*Task data*:
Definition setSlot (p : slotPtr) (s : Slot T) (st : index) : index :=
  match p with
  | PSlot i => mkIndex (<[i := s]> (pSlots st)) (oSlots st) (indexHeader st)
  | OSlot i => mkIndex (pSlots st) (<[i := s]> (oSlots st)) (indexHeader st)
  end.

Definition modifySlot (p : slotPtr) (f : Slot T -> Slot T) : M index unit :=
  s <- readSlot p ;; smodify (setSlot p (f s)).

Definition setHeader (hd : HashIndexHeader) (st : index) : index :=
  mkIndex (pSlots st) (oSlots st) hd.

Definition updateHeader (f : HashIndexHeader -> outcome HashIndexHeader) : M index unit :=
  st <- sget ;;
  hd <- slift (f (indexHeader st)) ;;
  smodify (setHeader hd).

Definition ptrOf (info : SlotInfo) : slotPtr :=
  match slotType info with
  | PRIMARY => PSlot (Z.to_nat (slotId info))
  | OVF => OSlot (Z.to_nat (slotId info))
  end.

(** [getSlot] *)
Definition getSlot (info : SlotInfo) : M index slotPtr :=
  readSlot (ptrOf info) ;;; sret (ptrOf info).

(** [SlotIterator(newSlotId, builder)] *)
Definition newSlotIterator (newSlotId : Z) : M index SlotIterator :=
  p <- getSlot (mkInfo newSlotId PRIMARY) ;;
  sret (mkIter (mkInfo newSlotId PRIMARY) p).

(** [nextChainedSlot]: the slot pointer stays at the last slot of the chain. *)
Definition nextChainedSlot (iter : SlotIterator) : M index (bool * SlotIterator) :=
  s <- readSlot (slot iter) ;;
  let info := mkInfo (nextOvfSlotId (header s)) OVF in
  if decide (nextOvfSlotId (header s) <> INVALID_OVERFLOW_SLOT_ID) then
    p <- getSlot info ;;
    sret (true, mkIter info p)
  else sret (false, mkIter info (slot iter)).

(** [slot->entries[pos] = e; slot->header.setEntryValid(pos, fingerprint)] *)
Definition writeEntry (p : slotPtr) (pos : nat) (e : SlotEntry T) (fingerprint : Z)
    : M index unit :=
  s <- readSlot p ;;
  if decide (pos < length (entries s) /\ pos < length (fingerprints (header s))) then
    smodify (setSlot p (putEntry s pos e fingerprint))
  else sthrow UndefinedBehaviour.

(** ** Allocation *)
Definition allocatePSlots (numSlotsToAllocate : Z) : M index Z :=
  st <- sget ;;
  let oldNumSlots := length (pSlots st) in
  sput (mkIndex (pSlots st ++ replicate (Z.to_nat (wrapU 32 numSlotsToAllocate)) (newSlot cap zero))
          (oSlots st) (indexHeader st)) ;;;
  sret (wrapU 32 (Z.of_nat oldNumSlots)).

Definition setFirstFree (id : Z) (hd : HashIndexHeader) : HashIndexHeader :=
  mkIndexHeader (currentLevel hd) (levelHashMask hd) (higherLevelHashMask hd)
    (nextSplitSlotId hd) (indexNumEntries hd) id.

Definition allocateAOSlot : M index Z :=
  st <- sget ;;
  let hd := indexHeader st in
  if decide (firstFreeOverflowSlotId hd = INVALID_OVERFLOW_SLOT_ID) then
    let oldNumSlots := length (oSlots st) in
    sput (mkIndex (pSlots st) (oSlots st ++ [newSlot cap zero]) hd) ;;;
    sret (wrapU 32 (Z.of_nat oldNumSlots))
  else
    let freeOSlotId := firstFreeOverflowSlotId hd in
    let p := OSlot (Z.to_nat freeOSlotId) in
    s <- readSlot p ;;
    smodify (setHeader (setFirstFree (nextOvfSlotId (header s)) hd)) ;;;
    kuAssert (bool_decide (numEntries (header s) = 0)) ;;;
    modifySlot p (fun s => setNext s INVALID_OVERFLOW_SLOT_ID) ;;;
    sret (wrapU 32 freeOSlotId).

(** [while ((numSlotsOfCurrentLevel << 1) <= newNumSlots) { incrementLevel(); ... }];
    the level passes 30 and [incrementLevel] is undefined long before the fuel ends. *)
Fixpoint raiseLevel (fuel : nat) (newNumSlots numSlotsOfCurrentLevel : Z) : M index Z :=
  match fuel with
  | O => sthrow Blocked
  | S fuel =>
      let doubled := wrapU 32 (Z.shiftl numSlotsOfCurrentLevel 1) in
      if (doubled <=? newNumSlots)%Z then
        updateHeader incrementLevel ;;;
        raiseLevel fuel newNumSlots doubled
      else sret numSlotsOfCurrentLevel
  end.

*What this task involves*:
List the lines of the entries that include "slotPtr".

*Task result*:
Definition setSlot (p : slotPtr) (s : Slot T) (st : index) : index :=
Definition modifySlot (p : slotPtr) (f : Slot T -> Slot T) : M index unit :=
Definition ptrOf (info : SlotInfo) : slotPtr :=
Definition getSlot (info : SlotInfo) : M index slotPtr :=
Definition writeEntry (p : slotPtr) (pos : nat) (e : SlotEntry T) (fingerprint : Z)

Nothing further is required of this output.